Given information Block Start
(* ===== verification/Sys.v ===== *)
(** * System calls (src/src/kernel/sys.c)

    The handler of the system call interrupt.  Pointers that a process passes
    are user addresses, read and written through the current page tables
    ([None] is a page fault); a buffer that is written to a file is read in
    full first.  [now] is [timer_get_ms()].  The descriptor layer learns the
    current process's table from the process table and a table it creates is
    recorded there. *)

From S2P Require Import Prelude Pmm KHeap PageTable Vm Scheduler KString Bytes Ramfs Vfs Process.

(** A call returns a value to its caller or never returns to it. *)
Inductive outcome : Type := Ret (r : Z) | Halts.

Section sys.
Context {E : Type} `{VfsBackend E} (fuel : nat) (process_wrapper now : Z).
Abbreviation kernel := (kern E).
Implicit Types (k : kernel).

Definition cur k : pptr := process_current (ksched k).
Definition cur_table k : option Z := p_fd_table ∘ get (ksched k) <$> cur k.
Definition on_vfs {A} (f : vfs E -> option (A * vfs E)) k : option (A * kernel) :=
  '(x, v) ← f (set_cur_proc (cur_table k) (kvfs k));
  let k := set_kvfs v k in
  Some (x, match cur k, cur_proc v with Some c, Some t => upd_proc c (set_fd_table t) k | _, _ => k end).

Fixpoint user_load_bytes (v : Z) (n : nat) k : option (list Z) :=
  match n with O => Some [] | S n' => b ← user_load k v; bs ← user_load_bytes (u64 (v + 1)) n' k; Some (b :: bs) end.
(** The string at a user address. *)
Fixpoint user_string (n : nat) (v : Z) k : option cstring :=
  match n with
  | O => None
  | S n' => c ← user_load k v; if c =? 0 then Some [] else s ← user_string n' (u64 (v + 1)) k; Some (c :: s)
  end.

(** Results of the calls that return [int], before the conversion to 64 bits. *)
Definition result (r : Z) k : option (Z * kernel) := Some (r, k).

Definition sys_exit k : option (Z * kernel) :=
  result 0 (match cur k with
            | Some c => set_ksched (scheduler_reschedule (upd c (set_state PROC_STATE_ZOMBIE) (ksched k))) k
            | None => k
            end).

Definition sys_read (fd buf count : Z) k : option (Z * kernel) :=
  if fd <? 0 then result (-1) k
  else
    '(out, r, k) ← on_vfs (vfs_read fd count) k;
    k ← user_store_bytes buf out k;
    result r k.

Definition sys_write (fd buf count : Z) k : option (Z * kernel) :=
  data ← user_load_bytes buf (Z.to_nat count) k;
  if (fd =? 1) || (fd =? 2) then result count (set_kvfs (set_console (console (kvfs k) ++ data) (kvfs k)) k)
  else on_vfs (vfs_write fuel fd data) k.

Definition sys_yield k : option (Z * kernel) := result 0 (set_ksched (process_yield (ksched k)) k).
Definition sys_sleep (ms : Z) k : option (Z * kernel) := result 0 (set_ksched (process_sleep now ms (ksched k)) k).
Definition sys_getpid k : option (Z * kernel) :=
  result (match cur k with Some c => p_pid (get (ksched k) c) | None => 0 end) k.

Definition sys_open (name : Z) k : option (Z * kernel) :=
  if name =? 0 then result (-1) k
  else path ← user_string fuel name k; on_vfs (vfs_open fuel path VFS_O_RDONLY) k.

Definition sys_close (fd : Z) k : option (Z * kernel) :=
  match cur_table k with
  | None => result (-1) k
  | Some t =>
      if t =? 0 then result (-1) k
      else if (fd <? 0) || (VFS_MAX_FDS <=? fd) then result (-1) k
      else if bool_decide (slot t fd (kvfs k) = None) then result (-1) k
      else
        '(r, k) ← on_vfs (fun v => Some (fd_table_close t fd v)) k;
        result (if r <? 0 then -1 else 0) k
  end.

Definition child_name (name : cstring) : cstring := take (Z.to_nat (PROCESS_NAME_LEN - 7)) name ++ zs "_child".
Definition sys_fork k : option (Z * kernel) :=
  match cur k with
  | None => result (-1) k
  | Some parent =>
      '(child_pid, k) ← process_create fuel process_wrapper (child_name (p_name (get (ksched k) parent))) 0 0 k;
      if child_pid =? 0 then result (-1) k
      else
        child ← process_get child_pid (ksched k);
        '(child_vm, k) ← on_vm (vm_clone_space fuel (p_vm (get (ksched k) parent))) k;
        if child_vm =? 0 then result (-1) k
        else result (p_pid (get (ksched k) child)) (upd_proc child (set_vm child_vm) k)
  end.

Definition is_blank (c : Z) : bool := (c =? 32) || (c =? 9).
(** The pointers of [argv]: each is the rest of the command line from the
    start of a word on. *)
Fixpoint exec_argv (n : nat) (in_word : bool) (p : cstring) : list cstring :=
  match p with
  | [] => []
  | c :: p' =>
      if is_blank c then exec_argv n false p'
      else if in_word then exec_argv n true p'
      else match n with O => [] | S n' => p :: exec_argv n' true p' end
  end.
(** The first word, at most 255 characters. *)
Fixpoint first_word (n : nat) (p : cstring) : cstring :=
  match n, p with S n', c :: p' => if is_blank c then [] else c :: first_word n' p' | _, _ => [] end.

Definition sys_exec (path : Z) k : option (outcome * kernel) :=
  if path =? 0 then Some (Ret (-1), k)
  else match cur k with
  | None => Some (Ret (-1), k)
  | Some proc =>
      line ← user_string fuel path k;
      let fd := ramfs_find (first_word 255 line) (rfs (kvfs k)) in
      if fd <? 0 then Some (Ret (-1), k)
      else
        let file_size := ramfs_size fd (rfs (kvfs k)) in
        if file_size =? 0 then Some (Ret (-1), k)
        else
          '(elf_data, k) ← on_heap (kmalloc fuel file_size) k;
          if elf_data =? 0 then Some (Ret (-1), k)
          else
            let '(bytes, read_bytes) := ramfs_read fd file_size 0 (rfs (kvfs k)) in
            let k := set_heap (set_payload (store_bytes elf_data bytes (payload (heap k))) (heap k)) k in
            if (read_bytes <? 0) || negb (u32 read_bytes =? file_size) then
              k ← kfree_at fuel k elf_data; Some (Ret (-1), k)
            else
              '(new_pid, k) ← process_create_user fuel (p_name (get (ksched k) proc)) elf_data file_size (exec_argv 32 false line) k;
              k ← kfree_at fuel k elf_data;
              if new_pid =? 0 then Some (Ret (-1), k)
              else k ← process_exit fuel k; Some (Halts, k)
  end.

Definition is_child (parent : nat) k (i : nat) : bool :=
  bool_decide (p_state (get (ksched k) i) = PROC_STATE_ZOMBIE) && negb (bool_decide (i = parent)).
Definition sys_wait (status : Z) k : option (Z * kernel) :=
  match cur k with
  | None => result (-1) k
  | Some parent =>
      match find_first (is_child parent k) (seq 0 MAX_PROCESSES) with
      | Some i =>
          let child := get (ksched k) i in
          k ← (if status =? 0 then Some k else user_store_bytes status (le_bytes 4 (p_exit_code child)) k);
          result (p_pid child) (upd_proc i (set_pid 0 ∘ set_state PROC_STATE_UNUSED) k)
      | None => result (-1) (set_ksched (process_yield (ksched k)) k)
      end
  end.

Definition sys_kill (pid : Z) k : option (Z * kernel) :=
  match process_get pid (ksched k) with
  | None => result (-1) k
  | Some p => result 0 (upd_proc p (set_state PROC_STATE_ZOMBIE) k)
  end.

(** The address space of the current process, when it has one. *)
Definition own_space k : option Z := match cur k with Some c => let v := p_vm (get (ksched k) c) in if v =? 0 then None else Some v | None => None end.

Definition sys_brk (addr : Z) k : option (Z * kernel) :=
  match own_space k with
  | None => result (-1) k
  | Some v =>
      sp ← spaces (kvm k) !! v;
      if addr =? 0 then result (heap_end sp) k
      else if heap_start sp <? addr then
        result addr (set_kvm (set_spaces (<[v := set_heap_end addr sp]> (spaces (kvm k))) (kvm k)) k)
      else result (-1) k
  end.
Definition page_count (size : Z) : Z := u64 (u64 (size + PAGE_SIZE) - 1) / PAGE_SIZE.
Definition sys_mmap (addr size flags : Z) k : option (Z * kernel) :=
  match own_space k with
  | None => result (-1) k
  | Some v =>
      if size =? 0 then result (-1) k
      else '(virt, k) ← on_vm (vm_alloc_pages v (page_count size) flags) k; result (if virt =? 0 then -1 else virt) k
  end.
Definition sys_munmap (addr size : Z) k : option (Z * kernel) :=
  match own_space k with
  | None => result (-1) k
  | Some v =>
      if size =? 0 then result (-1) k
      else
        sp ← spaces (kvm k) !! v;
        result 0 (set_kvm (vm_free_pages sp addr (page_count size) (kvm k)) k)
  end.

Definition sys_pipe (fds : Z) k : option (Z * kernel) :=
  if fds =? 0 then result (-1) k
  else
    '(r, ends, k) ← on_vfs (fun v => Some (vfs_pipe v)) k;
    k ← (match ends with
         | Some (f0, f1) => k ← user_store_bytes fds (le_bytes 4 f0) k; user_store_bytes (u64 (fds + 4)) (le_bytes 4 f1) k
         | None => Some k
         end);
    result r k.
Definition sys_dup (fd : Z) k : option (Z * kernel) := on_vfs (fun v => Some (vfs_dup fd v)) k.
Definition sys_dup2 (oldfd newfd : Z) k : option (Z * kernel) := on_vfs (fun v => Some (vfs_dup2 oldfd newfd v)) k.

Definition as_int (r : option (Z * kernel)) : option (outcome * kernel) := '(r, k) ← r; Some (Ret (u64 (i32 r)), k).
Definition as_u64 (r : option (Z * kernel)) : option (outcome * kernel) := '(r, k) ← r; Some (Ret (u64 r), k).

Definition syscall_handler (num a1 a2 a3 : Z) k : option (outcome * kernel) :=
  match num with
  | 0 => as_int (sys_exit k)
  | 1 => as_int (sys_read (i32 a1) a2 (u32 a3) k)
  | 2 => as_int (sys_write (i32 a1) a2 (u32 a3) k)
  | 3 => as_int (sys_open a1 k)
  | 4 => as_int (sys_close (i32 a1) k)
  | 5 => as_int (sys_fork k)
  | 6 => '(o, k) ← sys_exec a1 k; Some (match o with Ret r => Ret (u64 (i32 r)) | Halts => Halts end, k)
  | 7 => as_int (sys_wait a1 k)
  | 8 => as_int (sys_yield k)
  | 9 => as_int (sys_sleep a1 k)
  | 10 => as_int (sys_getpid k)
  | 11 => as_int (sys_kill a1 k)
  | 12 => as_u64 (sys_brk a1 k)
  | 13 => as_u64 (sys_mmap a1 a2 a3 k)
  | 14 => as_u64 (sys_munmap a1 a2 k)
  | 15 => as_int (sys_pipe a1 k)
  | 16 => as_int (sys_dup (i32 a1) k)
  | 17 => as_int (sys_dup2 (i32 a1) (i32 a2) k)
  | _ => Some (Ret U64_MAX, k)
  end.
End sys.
Given information Block End
» Work required:
Give only the lines from the one holding "(set_state PROC_STATE_ZOMBIE) k)" through the one holding "Definition own_space k", each restated exactly as it appears above.

» Response:
  | Some p => result 0 (upd_proc p (set_state PROC_STATE_ZOMBIE) k)
  end.

(** The address space of the current process, when it has one. *)
Definition own_space k : option Z := match cur k with Some c => let v := p_vm (get (ksched k) c) in if v =? 0 then None else Some v | None => None end.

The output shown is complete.